[Dataset entries]
==================================================
(** When the sequential computation of the rows returns, the parallel
    driver with [topk <= 0] returns the same rows, in whatever order its
    iterations complete. *)
Lemma rows_from_parallel (argsort : list Qc -> list Z) (sched : list nat)
    (fuel : nat) (indptr indices deg : list Z) (alpha epsilon : Qc)
    (nodes : list Z) (topk : Z) (out : rows) :
  Permutation sched (seq 0 (length nodes)) -> topk <= 0 ->
  rows_from (fun node => _calc_ppr_node fuel node indptr indices deg alpha epsilon)
    nodes = Ok out ->
  calc_ppr_topk_parallel argsort sched fuel indptr indices deg alpha epsilon
    nodes topk = Ok out.
Proof.
  intros Hperm Htopk H. rewrite calc_ppr_topk_parallel_rows.
  rewrite run_rows_prange_ok.
  - apply run_rows_rows_from; assumption.
  - intros i Hi. apply (Permutation_in _ Hperm) in Hi. apply in_seq in Hi.
    destruct (nth_error nodes i) as [node|] eqn:En;
      [|apply nth_error_None in En; lia].
    destruct out as [js vals]. apply rows_from_spec in H.
    destruct H as (_ & _ & Hn). destruct (Hn i node En) as (j & v & Ef & _).
    rewrite (ppr_row_full _ _ _ _ _ _ _ _ _ _ node Htopk En). eexists. exact Ef.
Qed.

(** When the parallel driver with [topk <= 0] returns and no push divides
    by a zero degree, the sequential computation returns the same rows. *)
Lemma parallel_rows_from (argsort : list Qc -> list Z) (sched : list nat)
    (fuel : nat) (indptr indices deg : list Z) (alpha epsilon : Qc)
    (nodes : list Z) (topk : Z) (out : rows) :
  Permutation sched (seq 0 (length nodes)) -> topk <= 0 ->
  (forall node, In node nodes ->
     _calc_ppr_node fuel node indptr indices deg alpha epsilon
     <> Raise ZeroDivisionError) ->
  calc_ppr_topk_parallel argsort sched fuel indptr indices deg alpha epsilon
    nodes topk = Ok out ->
  rows_from (fun node => _calc_ppr_node fuel node indptr indices deg alpha epsilon)
    nodes = Ok out.
Proof.
  intros Hperm Htopk Hno H. rewrite calc_ppr_topk_parallel_rows in H.
  assert (Hall : forall i, In i sched ->
    exists jv,
      ppr_row argsort fuel indptr indices deg alpha epsilon nodes topk i = Ok jv).
  { intros i Hi. destruct out as [js vals]. pose proof H as H'.
    apply run_rows_prange_spec in H'. destruct H' as (_ & _ & Hin & _).
    destruct (Hin i Hi) as [(j & v & E & _)|(E & _)]; [eexists; exact E|].
    exfalso. apply (Permutation_in _ Hperm) in Hi. apply in_seq in Hi.
    destruct (nth_error nodes i) as [node|] eqn:En;
      [|apply nth_error_None in En; lia].
    rewrite (ppr_row_full _ _ _ _ _ _ _ _ _ _ node Htopk En) in E.
    exact (Hno node (nth_error_In _ _ En) E). }
  rewrite (run_rows_prange_ok _ _ Hall) in H.
  apply run_rows_rows_from in H; assumption.
Qed.

(** * The claims of the specification *)

(** ** Degree-zero nodes (C5) *)

Lemma step_degree_zero
    (divide : Qc -> Z -> result Qc) (indptr indices deg : list Z)
    (alpha epsilon : Qc) (p r : dict) (u : Z) (q : list Z) :
  wf_graph indptr indices deg -> is_node deg u -> degree deg u = 0 ->
  step indptr indices deg alpha epsilon divide (mkState p r (u :: q)) =
  Ok (mkState (dict_add u (getd u r) p) (dict_set u 0%Qc r) q).
Proof.
  intros Hwf Hu Hd. unfold step. cbn [st_q st_r st_p].
  destruct (wf_graph_node _ _ _ u Hwf Hu) as (Hlo & Hhi & _ & Hlen & _).
  rewrite Hlo, Hhi. cbn [bind]. fold (neighbours indptr indices u).
  assert (Hnil : neighbours indptr indices u = [])
    by (apply length_zero_iff_nil; lia).
  rewrite Hnil. reflexivity.
Qed.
==================================================
__DIRECTIONS FOR THIS TASK__
The answer should be only the number of lines in the data that contain the string "Htopk".

__RESULT BELOW__
4